Dopo aver valutato i test, ora è chiaro: al termine della celebrazione almeno 66 persone avevano contratto la variante Omikron, mentre resta poco chiara la variante per altre 15 persone risultate positive al virus. Gli altri partecipanti non avevano ricevuto un risultato positivo della PCR entro il 13 dicembre.

Lo studio fa luce sull’oscurità

Nel frattempo, un nuovo studio di coorte dell’Istituto norvegese di sanità pubblica rivela nuovi dettagli e mostra cosa aspettarsi dal mondo con Omikron nelle prossime settimane e mesi.

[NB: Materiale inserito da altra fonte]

(** Strategies "2" and "3": the loop never raises and reads no answer; it
    writes one warning per video file without a thumbnail and prepares one
    task for each of the others. *)
Lemma auto_match_facts (total : nat) (dirs : list string) (l : list string) :
  forall (start : nat) (c : ThumbnailBatch.console),
  exists tasks labels,
    ThumbnailBatch.auto_match env INPUT_DIR OUTPUT_DIR total dirs
                              (Str.enumerate l start) c
    = (Returns tasks,
       {| ThumbnailBatch.answers := ThumbnailBatch.answers c;
          ThumbnailBatch.written :=
            (ThumbnailBatch.written c
             ++ map (fun f => (ThumbnailBatch.Logged warning,
                               ThumbnailBatch.MsgNoMatchingThumbnail f))
                    (ThumbnailBatch.unmatched env INPUT_DIR dirs l))%list |}) /\
    StronglySorted lt labels /\ Forall (le start) labels /\
    Forall2 (paired total (Str.enumerate l start)) labels tasks /\
    (List.length tasks
     + List.length (ThumbnailBatch.unmatched env INPUT_DIR dirs l)
     = List.length l)%nat /\
    (forall i filename th,
        In (i, filename) (Str.enumerate l start) ->
        ThumbnailBatch.found
          (Resolver.find_matching_thumbnail
             (path_exists env) (PosixPath.join INPUT_DIR filename) dirs)
        = Some th ->
        In (ThumbnailBatch.task_of INPUT_DIR OUTPUT_DIR total i filename th)
           tasks).
Proof.
  induction l as [|x l IH]; intros start c.
  - exists [], []. simpl. unfold ThumbnailBatch.pure. rewrite app_nil_r.
    split; [now destruct c|]. repeat split; auto; try constructor.
  - cbn [Str.enumerate ThumbnailBatch.auto_match ThumbnailBatch.unmatched filter].
    fold (ThumbnailBatch.unmatched env INPUT_DIR dirs l).
    destruct (ThumbnailBatch.found _) as [th|] eqn:Hfound.
    + destruct (IH (S start) c)
        as (tasks & labels & Hrun & Hsorted & Hafter & Hpaired & Hcount & Hall).
      exists (ThumbnailBatch.task_of INPUT_DIR OUTPUT_DIR total start x th
                :: tasks), (start :: labels).
      unfold ThumbnailBatch.then_ at 1. rewrite Hrun.
      unfold ThumbnailBatch.pure.
      destruct (sorted_cons start labels Hsorted Hafter) as [Hs Ha].
      split; [reflexivity|]. split; [exact Hs|]. split; [exact Ha|].
      split; [|split].
      * constructor; [|now apply paired_later].
        exists x. rewrite task_of_thumbnail. split; [now left|].
        split; [reflexivity|]. exact (matched_thumbnail_exists _ _ _ Hfound).
      * simpl. lia.
      * intros i filename th' [Heq|Hin] Hth.
        -- injection Heq as <- <-. rewrite Hfound in Hth.
           injection Hth as <-. now left.
        -- right. now apply (Hall i filename).
    + set (c1 := {| ThumbnailBatch.answers := ThumbnailBatch.answers c;
                    ThumbnailBatch.written :=
                      (ThumbnailBatch.written c
                       ++ [(ThumbnailBatch.Logged warning,
                            ThumbnailBatch.MsgNoMatchingThumbnail x)])%list |}).
      destruct (IH (S start) c1)
        as (tasks & labels & Hrun & Hsorted & Hafter & Hpaired & Hcount & Hall).
      exists tasks, labels.
      unfold ThumbnailBatch.then_ at 1, ThumbnailBatch.write at 1.
      fold c1. rewrite Hrun. subst c1. cbn [ThumbnailBatch.answers
                                           ThumbnailBatch.written map].
      rewrite <- app_assoc. cbn [app].
      split; [reflexivity|]. split; [exact Hsorted|].
      split; [now apply later_labels|]. split; [now apply paired_later|].
      split.
      * simpl. lia.
      * intros i filename th' [Heq|Hin] Hth.
        -- injection Heq as <- <-. rewrite Hfound in Hth. discriminate Hth.
        -- now apply (Hall i filename).
Qed.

In media, gli ospiti sono stati vaccinati per l’ultima volta 79 giorni fa. Nessuno dei partecipanti ha ricevuto una vaccinazione di richiamo. Il 96 percento degli intervistati era completamente vaccinato, mentre il 98 percento di quelli vaccinati ha ricevuto due dosi del vaccino mRNA. L’età media degli intervistati era inferiore ai 40 anni. Le infezioni mostrano un tasso complessivo di infezione da Omicron del 74% a una festa di Natale a Oslo.

Supponendo che l’esposizione sia avvenuta alla festa, il periodo di incubazione per i casi sintomatici variava da 0 a 8 giorni con una mediana di 3 giorni, che è significativamente più breve rispetto ai numeri precedenti per le varianti delta e precedentemente circolate.

Finora nessuno dei casi è stato ricoverato in ospedale. Sebbene quasi tutti i partecipanti fossero vaccinati, l’infezione era asintomatica nel 91%. I sintomi più comuni sono stati la tosse (83%), seguita da naso che cola/chiuso (78%), affaticamento/letargia (74%), mal di gola (72%), mal di testa (68%) e febbre (54%).

Alla domanda sulla gravità dei sintomi su una scala da 1 (nessun sintomo) a 5 (sintomi significativi), il 42% ha riportato sintomi di livello 3, mentre l’11% ha riportato sintomi di livello 4.

“Altamente convertibile”

I ricercatori hanno anche scoperto che quasi 70 altri ospiti che erano anche nel ristorante avevano contratto il virus. La variante omicron è stata rilevata in 53 casi.

Conclusione degli autori: “I risultati iniziali della nostra indagine sull’epidemia indicano che Omikron è altamente trasmissibile tra i giovani adulti completamente vaccinati e gli adulti di mezza età”.

Tuttavia, dato il contesto specifico dell’epidemia in un ambiente ad alto rischio di trasmissione, i risultati devono essere interpretati con cautela. Le indagini continueranno per determinare l’intera portata e la durata della malattia, i fattori di rischio per l’infezione e l’entità della trasmissione secondaria.